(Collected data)
(* ===== verification/Quotas.v ===== *)
(** Write quotas per agent and namespace ([src/src/quotas.rs]): the counter
    rows, the check, the atomic charge, refunds, the daily reset and the
    status reads, with the two callers that charge before they write and
    refund when the write fails (the store tool of [src/src/mcp/tools/store]
    and the receiver of [src/src/handlers/federation_receive.rs]).

    A counter is a cell of an INTEGER column ([Sql]): its arithmetic is done
    by the database. Each function takes the clock readings it makes. *)
From S2P Require Import Prelude.
From S2P Require Import F64.
From S2P Require Import Text.
From S2P Require Import Sql.

(* ------------------------------------------------------------------ *)
(** * Data *)

Definition GLOBAL_NAMESPACE : string := "_global".
Definition DEFAULT_MAX_MEMORIES_PER_DAY : Z := 1000.
Definition DEFAULT_MAX_STORAGE_BYTES : Z := 100 * 1024 * 1024.
Definition DEFAULT_MAX_LINKS_PER_DAY : Z := 5000.

Record QuotaDefaults : Type := mkDefaults {
  qd_max_memories_per_day : Z;
  qd_max_storage_bytes : Z;
  qd_max_links_per_day : Z
}.

Definition QuotaDefaults_default : QuotaDefaults :=
  mkDefaults DEFAULT_MAX_MEMORIES_PER_DAY DEFAULT_MAX_STORAGE_BYTES DEFAULT_MAX_LINKS_PER_DAY.

Inductive QuotaOp : Type := OpMemory (bytes : Z) | OpLink.

Inductive QuotaLimit : Type := MemoriesPerDay | StorageBytes | LinksPerDay.

Definition QuotaLimit_as_str (l : QuotaLimit) : string :=
  match l with
  | MemoriesPerDay => "memories_per_day"
  | StorageBytes => "storage_bytes"
  | LinksPerDay => "links_per_day"
  end.

Record QuotaError : Type := mkQuotaError {
  qe_agent_id : string;
  qe_namespace : string;
  qe_limit : QuotaLimit;
  qe_current : Z;
  qe_max : Z
}.

Inductive QuotaCheckError : Type := Quota (q : QuotaError) | QSql (reason : string).

Record QuotaStatus : Type := mkStatus {
  qs_agent_id : string;
  qs_namespace : string;
  qs_max_memories_per_day : Z;
  qs_max_storage_bytes : Z;
  qs_max_links_per_day : Z;
  qs_current_memories_today : Z;
  qs_current_storage_bytes : Z;
  qs_current_links_today : Z;
  qs_day_started_at : string;
  qs_created_at : string;
  qs_updated_at : string
}.

Abbreviation quota_key := (string * string)%type.

(** The columns of [agent_quotas] beside its key. *)
Record QuotaRow : Type := mkQuotaRow {
  q_max_memories_per_day : Z;
  q_max_storage_bytes : Z;
  q_max_links_per_day : Z;
  q_current_memories_today : cell;
  q_current_storage_bytes : cell;
  q_current_links_today : cell;
  q_day_started_at : string;
  q_created_at : string;
  q_updated_at : string
}.

(** The table, and whether the connection is inside a transaction. *)
Record QuotaDb : Type := mkQuotaDb {
  quota_rows : gmap quota_key QuotaRow;
  q_in_tx : bool
}.

Definition with_rows (db : QuotaDb) (rows : gmap quota_key QuotaRow) : QuotaDb := mkQuotaDb rows (q_in_tx db).

(** [UPDATE agent_quotas SET .. WHERE agent_id = ? AND namespace = ?]: the
    counters and, where the statement sets it, the day; the stamp always. *)
Definition set_counters (memories storage links : cell) (day : option string) (now : string) (r : QuotaRow) :
    QuotaRow :=
  mkQuotaRow (q_max_memories_per_day r) (q_max_storage_bytes r) (q_max_links_per_day r)
    (stored memories) (stored storage) (stored links) (default (q_day_started_at r) day) (q_created_at r) now.

Definition update_row (db : QuotaDb) (agent_id namespace : string) (f : QuotaRow → QuotaRow) : QuotaDb :=
  with_rows db (alter f (agent_id, namespace) (quota_rows db)).

(* ------------------------------------------------------------------ *)
(** * Rows *)

(** [rfc3339.get(..10)] *)
Definition day_bucket (rfc3339 : string) : string := default rfc3339 (str_get_to 10 rfc3339).

(** A row as it is read: a counter that is no longer an integer fails. *)
Definition read_row (k : quota_key) (r : QuotaRow) : result QuotaStatus string :=
  match get_i64 (q_current_memories_today r), get_i64 (q_current_storage_bytes r),
        get_i64 (q_current_links_today r) with
  | Some memories, Some storage, Some links =>
      Ok (mkStatus k.1 k.2 (q_max_memories_per_day r) (q_max_storage_bytes r) (q_max_links_per_day r)
            memories storage links (q_day_started_at r) (q_created_at r) (q_updated_at r))
  | _, _, _ => Err "failed to load agent quota row"
  end.

Definition load_row (db : QuotaDb) (agent_id namespace : string) : result (option QuotaStatus) string :=
  match quota_rows db !! (agent_id, namespace) with
  | None => Ok None
  | Some r => let? status := read_row (agent_id, namespace) r in Ok (Some status)
  end.

Definition default_row (defaults : QuotaDefaults) (now : string) : QuotaRow :=
  mkQuotaRow (qd_max_memories_per_day defaults) (qd_max_storage_bytes defaults) (qd_max_links_per_day defaults)
    (CInt 0) (CInt 0) (CInt 0) (day_bucket now) now now.

Definition ensure_row (defaults : QuotaDefaults) (now : string) (db : QuotaDb) (agent_id namespace : string) :
    result (QuotaDb * QuotaStatus) string :=
  let? found := load_row db agent_id namespace in
  match found with
  | Some row => Ok (db, row)
  | None =>
      let rows := match quota_rows db !! (agent_id, namespace) with
                  | Some _ => quota_rows db
                  | None => <[(agent_id, namespace) := default_row defaults now]> (quota_rows db)
                  end in
      let db := with_rows db rows in
      let? inserted := load_row db agent_id namespace in
      let? row := ok_or inserted "quota row missing immediately after insert (concurrent delete?)" in
      Ok (db, row)
  end.

(** The counters a check sees: zero when the row is of another day. *)
Definition todays (row : QuotaStatus) (now : string) : Z * Z :=
  if decide (day_bucket (qs_day_started_at row) = day_bucket now)
  then (qs_current_memories_today row, qs_current_links_today row) else (0, 0)%Z.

Exercise goal: Write out each entry exactly, and omit nothing.

Response area:
(* ===== verification/Quotas.v ===== *)
(** Write quotas per agent and namespace ([src/src/quotas.rs]): the counter
    rows, the check, the atomic charge, refunds, the daily reset and the
    status reads, with the two callers that charge before they write and
    refund when the write fails (the store tool of [src/src/mcp/tools/store]
    and the receiver of [src/src/handlers/federation_receive.rs]).

    A counter is a cell of an INTEGER column ([Sql]): its arithmetic is done
    by the database. Each function takes the clock readings it makes. *)
From S2P Require Import Prelude.
From S2P Require Import F64.
From S2P Require Import Text.
From S2P Require Import Sql.

(* ------------------------------------------------------------------ *)
(** * Data *)

Definition GLOBAL_NAMESPACE : string := "_global".
Definition DEFAULT_MAX_MEMORIES_PER_DAY : Z := 1000.
Definition DEFAULT_MAX_STORAGE_BYTES : Z := 100 * 1024 * 1024.
Definition DEFAULT_MAX_LINKS_PER_DAY : Z := 5000.

Record QuotaDefaults : Type := mkDefaults {
  qd_max_memories_per_day : Z;
  qd_max_storage_bytes : Z;
  qd_max_links_per_day : Z
}.

Definition QuotaDefaults_default : QuotaDefaults :=
  mkDefaults DEFAULT_MAX_MEMORIES_PER_DAY DEFAULT_MAX_STORAGE_BYTES DEFAULT_MAX_LINKS_PER_DAY.

Inductive QuotaOp : Type := OpMemory (bytes : Z) | OpLink.

Inductive QuotaLimit : Type := MemoriesPerDay | StorageBytes | LinksPerDay.

Definition QuotaLimit_as_str (l : QuotaLimit) : string :=
  match l with
  | MemoriesPerDay => "memories_per_day"
  | StorageBytes => "storage_bytes"
  | LinksPerDay => "links_per_day"
  end.

Record QuotaError : Type := mkQuotaError {
  qe_agent_id : string;
  qe_namespace : string;
  qe_limit : QuotaLimit;
  qe_current : Z;
  qe_max : Z
}.

Inductive QuotaCheckError : Type := Quota (q : QuotaError) | QSql (reason : string).

Record QuotaStatus : Type := mkStatus {
  qs_agent_id : string;
  qs_namespace : string;
  qs_max_memories_per_day : Z;
  qs_max_storage_bytes : Z;
  qs_max_links_per_day : Z;
  qs_current_memories_today : Z;
  qs_current_storage_bytes : Z;
  qs_current_links_today : Z;
  qs_day_started_at : string;
  qs_created_at : string;
  qs_updated_at : string
}.

Abbreviation quota_key := (string * string)%type.

(** The columns of [agent_quotas] beside its key. *)
Record QuotaRow : Type := mkQuotaRow {
  q_max_memories_per_day : Z;
  q_max_storage_bytes : Z;
  q_max_links_per_day : Z;
  q_current_memories_today : cell;
  q_current_storage_bytes : cell;
  q_current_links_today : cell;
  q_day_started_at : string;
  q_created_at : string;
  q_updated_at : string
}.

(** The table, and whether the connection is inside a transaction. *)
Record QuotaDb : Type := mkQuotaDb {
  quota_rows : gmap quota_key QuotaRow;
  q_in_tx : bool
}.

Definition with_rows (db : QuotaDb) (rows : gmap quota_key QuotaRow) : QuotaDb := mkQuotaDb rows (q_in_tx db).

(** [UPDATE agent_quotas SET .. WHERE agent_id = ? AND namespace = ?]: the
    counters and, where the statement sets it, the day; the stamp always. *)
Definition set_counters (memories storage links : cell) (day : option string) (now : string) (r : QuotaRow) :
    QuotaRow :=
  mkQuotaRow (q_max_memories_per_day r) (q_max_storage_bytes r) (q_max_links_per_day r)
    (stored memories) (stored storage) (stored links) (default (q_day_started_at r) day) (q_created_at r) now.

Definition update_row (db : QuotaDb) (agent_id namespace : string) (f : QuotaRow → QuotaRow) : QuotaDb :=
  with_rows db (alter f (agent_id, namespace) (quota_rows db)).

(* ------------------------------------------------------------------ *)
(** * Rows *)

(** [rfc3339.get(..10)] *)
Definition day_bucket (rfc3339 : string) : string := default rfc3339 (str_get_to 10 rfc3339).

(** A row as it is read: a counter that is no longer an integer fails. *)
Definition read_row (k : quota_key) (r : QuotaRow) : result QuotaStatus string :=
  match get_i64 (q_current_memories_today r), get_i64 (q_current_storage_bytes r),
        get_i64 (q_current_links_today r) with
  | Some memories, Some storage, Some links =>
      Ok (mkStatus k.1 k.2 (q_max_memories_per_day r) (q_max_storage_bytes r) (q_max_links_per_day r)
            memories storage links (q_day_started_at r) (q_created_at r) (q_updated_at r))
  | _, _, _ => Err "failed to load agent quota row"
  end.

Definition load_row (db : QuotaDb) (agent_id namespace : string) : result (option QuotaStatus) string :=
  match quota_rows db !! (agent_id, namespace) with
  | None => Ok None
  | Some r => let? status := read_row (agent_id, namespace) r in Ok (Some status)
  end.

Definition default_row (defaults : QuotaDefaults) (now : string) : QuotaRow :=
  mkQuotaRow (qd_max_memories_per_day defaults) (qd_max_storage_bytes defaults) (qd_max_links_per_day defaults)
    (CInt 0) (CInt 0) (CInt 0) (day_bucket now) now now.

Definition ensure_row (defaults : QuotaDefaults) (now : string) (db : QuotaDb) (agent_id namespace : string) :
    result (QuotaDb * QuotaStatus) string :=
  let? found := load_row db agent_id namespace in
  match found with
  | Some row => Ok (db, row)
  | None =>
      let rows := match quota_rows db !! (agent_id, namespace) with
                  | Some _ => quota_rows db
                  | None => <[(agent_id, namespace) := default_row defaults now]> (quota_rows db)
                  end in
      let db := with_rows db rows in
      let? inserted := load_row db agent_id namespace in
      let? row := ok_or inserted "quota row missing immediately after insert (concurrent delete?)" in
      Ok (db, row)
  end.

(** The counters a check sees: zero when the row is of another day. *)
Definition todays (row : QuotaStatus) (now : string) : Z * Z :=
  if decide (day_bucket (qs_day_started_at row) = day_bucket now)
  then (qs_current_memories_today row, qs_current_links_today row) else (0, 0)%Z.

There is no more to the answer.